Maloney also hired Greg Thomas' Targeted Communications Strategies Group, and a whole host of operatives, including Seth Wimer, Bryan Hoylman, Donnie Adkins, Joe Harmon, Brad Headley and Kent Sholars, to no avail.

Of course, Tomblin had some big-gun national consultants on his payroll, including Struble Eichenbaum, out of Washington, Media Strategies and Research in Fairfax, Va.; and the Global Strategy Group in New York.

***

Back during the Hurricane Sandy coverage, I was grousing about New Jersey Gov. Chris Christie doing media updates from that state's massive, modern Emergency Operations Center, while West Virginia is stuck with a tiny, outdated EOC crammed into the basement of the Capitol's East Wing.
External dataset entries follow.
(** * L2-Orderbook-Analysis: the dashboard's client state layer and its views

    A shallow embedding of [src/App.jsx] (connection supervisor, event
    reconciler, parameter store) and of the three views
    [components/OrderbookStatus.jsx], [components/InputPanel.jsx] and
    [components/OutputPanel.jsx], followed by the properties of the
    specification that concern them.

    Layout:
    - [Js]      the fragment of the JavaScript runtime the sources rely on:
                untyped values, property reads, truthiness, binary64
                numbers with [parseFloat], [toFixed], [*] and [/];
    - [React]   the element trees the view functions return;
    - [App]     the state of [App], its socket handlers and
                [handleParamChange];
    - [Views]   the three components;
    - the theorems. *)

From Stdlib Require Import ZArith String Ascii List Bool Lia.
From Stdlib Require Import SpecFloat DecimalString.
From stdpp Require Import base option list strings gmap fin_maps.

Set Warnings "-register-all".
Local Open Scope string_scope.
Local Open Scope list_scope.

(* ===================================================================== *)
(** ** The JavaScript runtime fragment                                     *)
(* ===================================================================== *)

Module Js.

(** *** Numbers

    A JavaScript Number is an IEEE 754 binary64 value: [spec_float] with a
    53 bit mantissa and exponents below 1024, rounded to nearest, ties to
    even. *)

Definition prec : Z := 53.
Definition emax : Z := 1024.

Definition nan : spec_float := S754_nan.

(** The Number value of an integer literal. *)
Definition num_of_Z (z : Z) : spec_float := binary_normalize prec emax z 0 false.

Definition num_of_nat (n : nat) : spec_float := num_of_Z (Z.of_nat n).

(** The Number value of the decimal [(-1)^neg * m * 10^e]. *)
Definition num_of_decimal (neg : bool) (m : N) (e : Z) : spec_float :=
  match m with
  | N0 => S754_zero neg
  | Npos p =>
      match e with
      | Zneg k =>
          let '(q, e', l) :=
            SFdiv_core_binary prec emax (Zpos p) 0 (Zpos (10 ^ k)) 0 in
          binary_round_aux prec emax neg q e' l
      | _ => binary_round prec emax neg (Z.to_pos (Zpos p * 10 ^ e)) 0
      end
  end.

Definition num_mul (x y : spec_float) : spec_float := SFmul prec emax x y.
Definition num_div (x y : spec_float) : spec_float := SFdiv prec emax x y.

(** [x === y] on Numbers: NaN differs from itself, the two zeros agree. *)
Definition num_eqb (x y : spec_float) : bool := SFeqb x y.

(** ToBoolean on a Number: the zeros and NaN are falsy. *)
Definition num_truthy (x : spec_float) : bool :=
  match x with
  | S754_zero _ | S754_nan => false
  | _ => true
  end.

(** *** Scanning numeric literals

    A string holds the UTF-8 bytes of the JavaScript string, one [ascii]
    per byte. White space is every StrWhiteSpaceChar: TAB, LF, VT, FF,
    CR, SP in one byte, U+00A0 in two, and U+1680, U+2000..U+200A,
    U+2028, U+2029, U+202F, U+205F, U+3000 and U+FEFF in three. *)

Definition is_digit (c : ascii) : bool :=
  (48 <=? nat_of_ascii c)%nat && (nat_of_ascii c <=? 57)%nat.

Definition digit_val (c : ascii) : N := (N_of_ascii c - 48)%N.

Definition is_space (c : ascii) : bool :=
  let n := nat_of_ascii c in
  ((9 <=? n)%nat && (n <=? 13)%nat) || (n =? 32)%nat.

Definition is_space2 (c d : ascii) : bool :=
  (nat_of_ascii c =? 194)%nat && (nat_of_ascii d =? 160)%nat.

Definition is_space3 (c d e : ascii) : bool :=
  let x := nat_of_ascii c in
  let y := nat_of_ascii d in
  let z := nat_of_ascii e in
  ((x =? 225) && (y =? 154) && (z =? 128))%nat
  || ((x =? 226) && (y =? 128)
      && (((128 <=? z) && (z <=? 138)) || (z =? 168) || (z =? 169) || (z =? 175)))%nat
  || ((x =? 226) && (y =? 129) && (z =? 159))%nat
  || ((x =? 227) && (y =? 128) && (z =? 128))%nat
  || ((x =? 239) && (y =? 187) && (z =? 191))%nat.

Fixpoint trim_start (s : string) : string :=
  match s with
  | String c r =>
      if is_space c then trim_start r
      else
        match r with
        | String d r2 =>
            if is_space2 c d then trim_start r2
            else
              match r2 with
              | String e r3 => if is_space3 c d e then trim_start r3 else s
              | EmptyString => s
              end
        | EmptyString => s
        end
  | EmptyString => s
  end.

Fixpoint all_space (s : string) : bool :=
  match s with
  | String c r =>
      if is_space c then all_space r
      else
        match r with
        | String d r2 =>
            if is_space2 c d then all_space r2
            else
              match r2 with
              | String e r3 => is_space3 c d e && all_space r3
              | EmptyString => false
              end
        | EmptyString => false
        end
  | EmptyString => true
  end.

(** The leading run of decimal digits of [s], read as a continuation of
    [acc]: its value, its length, and what follows it. *)
Fixpoint take_digits (s : string) (acc : N) (n : nat) : N * nat * string :=
  match s with
  | String c r =>
      if is_digit c then take_digits r (10 * acc + digit_val c)%N (S n)
      else (acc, n, s)
  | EmptyString => (acc, n, s)
  end.

(** An optional ExponentPart: [e] or [E], an optional sign, digits. When
    the digits are missing nothing is consumed. *)
Definition scan_exponent (s : string) : Z * string :=
  match s with
  | String c r =>
      if Ascii.eqb c "e" || Ascii.eqb c "E" then
        let '(neg, r') :=
          match r with
          | String "+" r' => (false, r')
          | String "-" r' => (true, r')
          | _ => (false, r)
          end in
        let '(v, n, rest) := take_digits r' 0%N 0%nat in
        match n with
        | O => (0%Z, s)
        | S _ => ((if neg : bool then - Z.of_N v else Z.of_N v)%Z, rest)
        end
      else (0%Z, s)
  | EmptyString => (0%Z, s)
  end.

(** The longest prefix that is a StrUnsignedDecimalLiteral other than
    [Infinity]: mantissa, decimal exponent, rest. *)
Definition scan_unsigned (s : string) : option (N * Z * string) :=
  let '(i, ni, r1) := take_digits s 0%N 0%nat in
  match r1 with
  | String "." r1' =>
      let '(m, nf, r2) := take_digits r1' i 0%nat in
      match ni, nf with
      | O, O => None
      | _, _ =>
          let '(x, rest) := scan_exponent r2 in
          Some (m, (x - Z.of_nat nf)%Z, rest)
      end
  | _ =>
      match ni with
      | O => None
      | S _ => let '(x, rest) := scan_exponent r1 in Some (i, x, rest)
      end
  end.

Fixpoint strip_prefix (p s : string) : option string :=
  match p, s with
  | EmptyString, _ => Some s
  | String a p', String b s' => if Ascii.eqb a b then strip_prefix p' s' else None
  | String _ _, EmptyString => None
  end.

(** The longest prefix that is a StrDecimalLiteral: its value and the rest. *)
Definition scan_signed (s : string) : option (spec_float * string) :=
  let '(neg, r) :=
    match s with
    | String "+" r => (false, r)
    | String "-" r => (true, r)
    | _ => (false, s)
    end in
  match strip_prefix "Infinity" r with
  | Some rest => Some (S754_infinity neg, rest)
  | None =>
      match scan_unsigned r with
      | Some (m, e, rest) => Some (num_of_decimal neg m e, rest)
      | None => None
      end
  end.

(** [parseFloat(s)] for a string [s]. *)
Definition parseFloat (s : string) : spec_float :=
  match scan_signed (trim_start s) with
  | Some (x, _) => x
  | None => nan
  end.

(** *** Printing numbers *)

Definition digits_of_N (n : N) : string := NilZero.string_of_uint (N.to_uint n).

Fixpoint zeros (n : nat) : string :=
  match n with
  | O => ""
  | S n' => String "0" (zeros n')
  end.

Fixpoint take_str (n : nat) (s : string) : string :=
  match n, s with
  | S n', String c r => String c (take_str n' r)
  | _, _ => ""
  end.

Fixpoint drop_str (n : nat) (s : string) : string :=
  match n, s with
  | S n', String _ r => drop_str n' r
  | _, _ => s
  end.

(** The exact value [m * 2^e] of a finite number as a fraction. *)
Definition fraction_of (m : positive) (e : Z) : Z * Z :=
  match e with
  | Zneg k => (Zpos m, Zpos (2 ^ k))
  | _ => (Zpos m * 2 ^ e, 1)%Z
  end.

(** For [0 < p/q < 1], the least [j >= 1] with [1 <= p/q * 10^j]. *)
Fixpoint first_digit_pos (fuel : nat) (p q j : Z) : Z :=
  match fuel with
  | O => j
  | S fuel' =>
      if (q <=? p * 10)%Z then j
      else first_digit_pos fuel' (p * 10)%Z q (j + 1)%Z
  end.

(** The [n] with [10^(n-1) <= p/q < 10^n], for [0 < p/q]. *)
Definition decimal_exponent (p q : Z) : Z :=
  if (q <=? p)%Z then Z.of_nat (String.length (digits_of_N (Z.to_N (p / q))))
  else (1 - first_digit_pos (Z.to_nat (Z.log2 q + 1)) p q 1)%Z.

(** [p/q / 10^d] as a fraction. *)
Definition scale_down (p q d : Z) : Z * Z :=
  match d with
  | Zneg k => (p * Zpos (10 ^ k), q)%Z
  | _ => (p, q * 10 ^ d)%Z
  end.
(** * UHD: RFNoC DDC block controller and USRP2 motherboard properties

    A shallow embedding of
      - host/lib/rfnoc/ddc_block_control.cpp   (module [DDC])
      - host/lib/usrp/usrp2/mboard_impl.cpp    (module [USRP2])
    together with the properties stated about them.

    Conventions.
      - The sample rates are binary64 values ([double]): the resolvers
        divide them, truncate the quotient to an [int] and compare, so that
        the rounding of the quotient and the infinities decide what is
        stored.  Their quotients and products are rounded to nearest, ties
        to even, and may be an infinity or a NaN.
      - The other C++ [double] values (scalings, gains, frequencies, the
        valid decimations) are modelled by the rationals [Q] they stand for:
        every finite double is a rational and comparisons of doubles are
        exact; the rounding of their arithmetic is not modelled.
      - Fixed-width integers are [Z] with the wrap-around written out
        ([wrap 32], [wrap 64]).
      - A C++ exception aborts the call: fallible code returns [result]; the
        motherboard methods also return the object as the exception leaves
        it. *)

From Stdlib Require Import ZArith QArith Qround Qabs Lqa Lia List Sorted Bool String.
From Stdlib Require Import SpecFloat.
From stdpp Require Import base list relations.
Import ListNotations.

Local Open Scope Z_scope.

(** ** Exceptions and the error monad *)

Inductive error : Type :=
| assertion_error      (* UHD_ASSERT_THROW / ASSERT_THROW *)
| out_of_range         (* std::vector::at *)
| rounding_error       (* boost::math::iround *)
| runtime_error (msg : string)
| bad_cast             (* wax::obj::as<T> on the wrong type *)
| resolution_bound_exceeded
| undefined_behaviour. (* the C++ standard gives the operation no meaning *)

Inductive result (A : Type) : Type :=
| Ok (a : A)
| Err (e : error).
Arguments Ok {A} a.
Arguments Err {A} e.

Definition rbind {A B : Type} (m : result A) (k : A -> result B) : result B :=
  match m with
  | Ok a => k a
  | Err e => Err e
  end.

Notation "'do' x <- m ; k" := (rbind m (fun x => k))
  (at level 10, x name, m at level 100, k at level 200).

(** ** Machine integers *)

Definition wrap (w : Z) (x : Z) : Z := x mod 2 ^ w.

Definition INT_MIN : Z := - 2 ^ 31.
Definition INT_MAX : Z := 2 ^ 31 - 1.

(** ** Rational helpers standing for operations on doubles *)

Definition Qlt_bool (x y : Q) : bool := negb (Qle_bool y x).

(** Truncation toward zero: the value part of [static_cast<int>(double)] and
    of [int(double)]. *)
Definition Qtrunc (x : Q) : Z := Z.quot (Qnum x) (Zpos (Qden x)).

(** [static_cast<int>(x)]: undefined when the truncated value does not fit. *)
Definition static_cast_int (x : Q) : result Z :=
  let t := Qtrunc x in
  if (INT_MIN <=? t) && (t <=? INT_MAX) then Ok t else Err undefined_behaviour.

(** ** Binary64 *)

(** IEEE 754 binary64: [spec_float] with a mantissa of 53 bits and the
    infinities at exponent 1024.  The operations round to nearest, ties to
    even; dividing by a zero gives an infinity, or a NaN when the dividend is
    a zero or a NaN. *)
Definition double : Type := spec_float.

Definition ddiv (x y : double) : double := SFdiv 53 1024 x y.
Definition dmul (x y : double) : double := SFmul 53 1024 x y.

(** [==] and [<] on doubles: false as soon as an operand is a NaN. *)
Definition deqb (x y : double) : bool := SFeqb x y.
Definition dltb (x y : double) : bool := SFltb x y.

Definition dzero : double := S754_zero false.

(** The conversion of an integer to [double]; exact below [2^53]. *)
Definition double_of_int (z : Z) : double := binary_normalize 53 1024 z 0 false.

(** The rational a finite double stands for. *)
Definition double_value (x : double) : option Q :=
  match x with
  | S754_zero _ => Some 0%Q
  | S754_finite s m e =>
      let n := if s then Zneg m else Zpos m in
      Some (match e with
            | Zneg p => Qmake n (2 ^ p)
            | _ => inject_Z (n * 2 ^ e)
            end)
  | S754_infinity _ | S754_nan => None
  end.

(** The double of a rational the model holds for a double: the quotient of
    numerator and denominator, which is that double when both are below
    [2^53] (the valid decimations are integers). *)
Definition double_of_Q (q : Q) : double :=
  ddiv (double_of_int (Qnum q)) (double_of_int (Zpos (Qden q))).

(** [int(x)] for a double: truncation toward zero, undefined for a NaN, an
    infinity and a value outside [int]. *)
Definition int_of_double (x : double) : result Z :=
  match double_value x with
  | Some q => static_cast_int q
  | None => Err undefined_behaviour
  end.

Arguments ddiv : simpl never.
Arguments dmul : simpl never.
Arguments deqb : simpl never.
Arguments dltb : simpl never.
Arguments double_of_int : simpl never.
Arguments double_of_Q : simpl never.

Module DDC.

(** ** Constants of ddc_block_control.cpp *)

Definition DEFAULT_RATE : double := double_of_int 1000000000.
Definition DEFAULT_SCALING : Q := 1.
Definition DEFAULT_DECIM : Z := 1.
Definition DEFAULT_FREQ : Q := 0.
Definition IO_TYPE_SC16 : string := "sc16".
Definition DEFAULT_TYPE : string := IO_TYPE_SC16.

Definition REG_CHAN_OFFSET : Z := 2048.

Definition MINOR_COMPAT : Z := 0.
Definition MAJOR_COMPAT : Z := 0.
Definition RB_COMPAT_NUM : Z := 0.
Definition RB_NUM_HB : Z := 8.
Definition RB_CIC_MAX_DECIM : Z := 16.
(** * Chalawa: AES-256-GCM transit encryption and Diffie-Hellman key agreement

    Shallow embedding of the two implementations shipped in the repository:
    the Node.js/TypeScript backend ([Module Backend]: encryption.ts,
    decryption.ts, dh-encryption.ts, diffie-hellman.ts) and the Dart/Flutter
    frontend ([Module Frontend]: encryption.dart, decryption.dart,
    dh_encryption.dart, diffie_hellman.dart).

    Conventions.
    - A string is modelled by the list of the bytes of its UTF-8 encoding
      ([text]); [utf8.encode], [Buffer.from(s)] and [utf8.decode] are therefore
      the identity on the model.
    - A [Buffer] / [Uint8List] is a list of bytes ([bytes]).
    - A thrown exception is a value [Err e] of the [result] type.
    - The bytes that a cipher decrypted are taken as the text they encode.
      This is what [utf8.decode] of Dart and the ['utf-8'] output of Node's
      decipher deliver on well-formed UTF-8 without a byte-order mark
      ([utf8_valid], [has_bom]); on other bytes Dart throws or drops the
      mark and Node substitutes U+FFFD, which the model does not follow, so
      a statement about the decryption of arbitrary bytes carries these two
      conditions.
    - The platform primitives (SHA-2, the AES-256-GCM keystream and tag, the
      secure random generator, the clock) are parameters: class [Crypto],
      type [rng], argument [now]. *)

From Stdlib Require Import Ascii String ZArith NArith Lia Bool PeanoNat.
From Stdlib Require Import DecimalString DecimalN Zify ZifyN ZifyNat ZifyBool.
From Stdlib Require Import List.
Import ListNotations.
(** A successful [make_backup], taken apart: the state [mkdir] left, the
    content of the source, the write of the backup. *)
Lemma make_backup_success now filename backup_dir fs fs' backup d :
  make_backup now filename backup_dir fs = (fs', Returned (backup, d)) ->
  backup = backup_path now filename backup_dir /\
  exists B, d = md5_hex B /\
    open_rb fs filename = Returned B /\
    open_rb fs' backup = Returned B /\
    write_wb backup B (mkdir backup_dir fs).1 = (fs', Returned tt).
Proof.
  intros Hmb.
  destruct (make_backup_cases now filename backup_dir fs)
    as [(errno & _ & _ & Hraise) | [_ Hrun]]; [congruence |].
  rewrite Hrun in Hmb.
  destruct (make_backup_copy_ok _ _ _ _ _ _ _ Hmb) as (-> & B & Hsrc & Hdst & ->).
  destruct (make_backup_copy_success _ _ _ _ _ _ _ Hmb) as (B' & Hsrc' & Hw).
  assert (B' = B) as -> by congruence.
  split; [done |]. exists B. repeat split; try done.
  by apply mkdir_open_rb in Hsrc.
Qed.

(** X4: [make_backup] never changes the file it backs up: a source that
    could be read holds the same bytes afterwards, whether the backup
    succeeded or not. *)
Theorem make_backup_leaves_source now filename backup_dir fs B :
  open_rb fs filename = Returned B ->
  open_rb (make_backup now filename backup_dir fs).1 filename = Returned B /\
  get_md5sum filename default_chunk_size (make_backup now filename backup_dir fs).1 =
    get_md5sum filename default_chunk_size fs.
Proof.
  intros Hopen. pose proof (make_backup_keeps_source now _ backup_dir _ _ Hopen) as Hkept.
  split; [done |].
  rewrite !get_md5sum_one_shot by done. unfold one_shot_md5sum.
  by rewrite Hkept, Hopen.
Qed.
(** * FKPolyTools: chain monitor, realtime service and wallet score

    A shallow embedding of four classes of the repository

    - [ChainMonitorClient]  (clients/chain-monitor-client.js),
    - [RealtimeService]     (services/realtime-service.js),
    - [WalletService]       (services/wallet-service.js),
    - [DataApiClient]       (clients/data-api.js),

    followed by the properties the specification states about them and
    by further properties of the code.

    Conventions.  JavaScript objects become records, [null]/[undefined]
    become [None], a method that can throw returns a [Result] or an
    [Outcome], a method that emits events returns the list of what it did
    next to the new state.  Asynchronous methods are run to completion in
    one step, the outcome of every call into the outside world (chain
    node, socket, clock) being an explicit argument. *)

From Stdlib Require Import ZArith QArith Qround List String Ascii Bool Lia Lqa.
From Stdlib Require Import Permutation Sorted DecimalString DecimalPos.
Import ListNotations.
Open Scope Z_scope.

(** ** Values of the host language and of the ethers library *)

Module JS.

(** The outcome of a call: a value, or a thrown error with its message. *)
Inductive Result (A : Type) : Type :=
| Ok (a : A)
| Throw (msg : string).
Arguments Ok {A} a.
Arguments Throw {A} msg.

Definition threw {A} (r : Result A) : bool :=
  match r with Ok _ => false | Throw _ => true end.

Definition code (c : ascii) : Z := Z.of_nat (nat_of_ascii c).

(** [String.prototype.toLowerCase], on the ASCII range. *)
Definition lowerChar (c : ascii) : ascii :=
  if (65 <=? code c) && (code c <=? 90)
  then ascii_of_nat (nat_of_ascii c + 32) else c.

Fixpoint toLowerCase (s : string) : string :=
  match s with
  | EmptyString => EmptyString
  | String c s' => String (lowerChar c) (toLowerCase s')
  end.

(** Digits of the two notations [BigNumber.from] reads. *)
Definition decDigit (c : ascii) : option Z :=
  if (48 <=? code c) && (code c <=? 57) then Some (code c - 48) else None.

Definition hexDigit (c : ascii) : option Z :=
  if (48 <=? code c) && (code c <=? 57) then Some (code c - 48)
  else if (97 <=? code c) && (code c <=? 102) then Some (code c - 87)
  else if (65 <=? code c) && (code c <=? 70) then Some (code c - 55)
  else None.

Fixpoint digits (base : Z) (digit : ascii -> option Z) (acc : Z) (s : string)
  : option Z :=
  match s with
  | EmptyString => Some acc
  | String c s' =>
      match digit c with
      | Some d => digits base digit (acc * base + d) s'
      | None => None
      end
  end.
That could be changing, now that the state has awarded a $685,000 contract to ZMM Architects to design a new EOC, either through a build-out of the Neumedia Building at the Northgate office park, or with new construction near the National Guard headquarters at Coonskin Park.

Design specs call for a fairly large 65,000- to 70,000-square-foot facility.

Guard spokesman Lt. Col. Dave Lester said the current facility is inadequate, particularly if frequent, severe weather events are, in fact, the "new normal."

The current set-up, which is about the size of two typical living rooms put end-to-end, can get pretty crowded, with representatives of the National Guard, state Homeland Security, Division of Highways, National Weather Service, State Police and other agencies occupying the site, around-the-clock, often for days on end.